My 5th grade son has been out of school sick this week, and he wanted to
"learn to code" while he was out. Monday he started with scratch on RPi. He
quickly hit the wall there; dragging blocks around was tedious and (from my
perspective) the event model isn't obvious enough or rich enough to what he
wanted (a simple space shooter).

He asked if he could try something where he could type his code. I decided to
let him try swift playgrounds. As of this morning he's worked through the
chapters on commands, composition, functions, for loops, and conditionals.
He's completely baffled by the logic chapter -- he was in tears trying to
understand the concept of NOT, and so I asked him to take a break from it. (I
don't get it... he understand booleans fine, but the idea of negating the
boolean is clearly throwing him.) He skipped ! and did fine with && so shrug.
Fifth graders aren't going to get everything.

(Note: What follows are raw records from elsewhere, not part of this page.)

(** The class [\w] of a [str] pattern: alphanumeric or underscore. *)
Definition word_char (c : ascii) : bool := isalnum_char c || Ascii.eqb c "_".

(** The class [[^\]]]. *)
Definition not_rbracket (c : ascii) : bool := negb (Ascii.eqb c "]").

(** [re.split(r'\.', s)]: the pieces between the dots, empty ones kept. *)
Fixpoint split_dot (s : string) : list string :=
  match s with
  | EmptyString => [EmptyString]
  | String c s' =>
      if Ascii.eqb c "." then EmptyString :: split_dot s'
      else
        match split_dot s' with
        | p :: ps => String c p :: ps
        | [] => [String c EmptyString]
        end
  end.

(** The longest prefix of [s] in the class [p], and what follows it. *)
Fixpoint span (p : ascii -> bool) (s : string) : string * string :=
  match s with
  | String c s' =>
      if p c then let (a, b) := span p s' in (String c a, b)
      else (EmptyString, s)
  | EmptyString => (EmptyString, EmptyString)
  end.

(** One greedy [+] group followed by the literal character [stop].  No
    character of the class is the stop character, so giving characters back
    can never help and the group is the longest run. *)
Definition group_then (p : ascii -> bool) (stop : ascii) (s : string)
  : option (string * string) :=
  match span p s with
  | (String c g, String c' rest) =>
      if Ascii.eqb c' stop then Some (String c g, rest) else None
  | _ => None
  end.

(** [re.match(r"(\w+)\[(\w+)=([^\]]+)\]", part)] and its [.groups()]: the
    match is anchored at the start only, whatever follows the closing
    bracket is ignored. *)
Definition match_predicate (part : string)
  : option (string * string * string) :=
  match group_then word_char "[" part with
  | None => None
  | Some (field, r1) =>
      match group_then word_char "=" r1 with
      | None => None
      | Some (key, r2) =>
          match group_then not_rbracket "]" r2 with
          | None => None
          | Some (value_str, _) => Some (field, key, value_str)
          end
      end
  end.

End Re.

I have quibbles with the content progression in the Swift Playground lessons
but overall it's working as intended. It's pretty buggy though -- sometimes
the animated character is clearly on the wrong squares due to an apple bug and
that really hurts learning comprehension.

The real carrot for him, though, is that he's learning the language that iOS
apps are made in. That's really motivating him.

With his older siblings I helped them learn Codea and while Lua is great for
learning, they got hung up on the concept of per-frame update functions, which
is not a Lua thing but a Codea thing. I think an OOP model is a better
metaphor for learners. They had fun in Codea but none of it stuck with them.

My six year old daughter is also working (slowly) through swift playgrounds.
She asked me for help and when I did she berated me for not using camel case.
God help me when she learns about tabs versus spaces.

Anyway: screw BASIC.

------
jamesgeck0
If Nintendo's policies haven't changed since SmileBASIC on 3DS/WiiU, the Fuze
IDE will be the only way to modify your code. Editing on PC or even emailing
it to yourself is right out.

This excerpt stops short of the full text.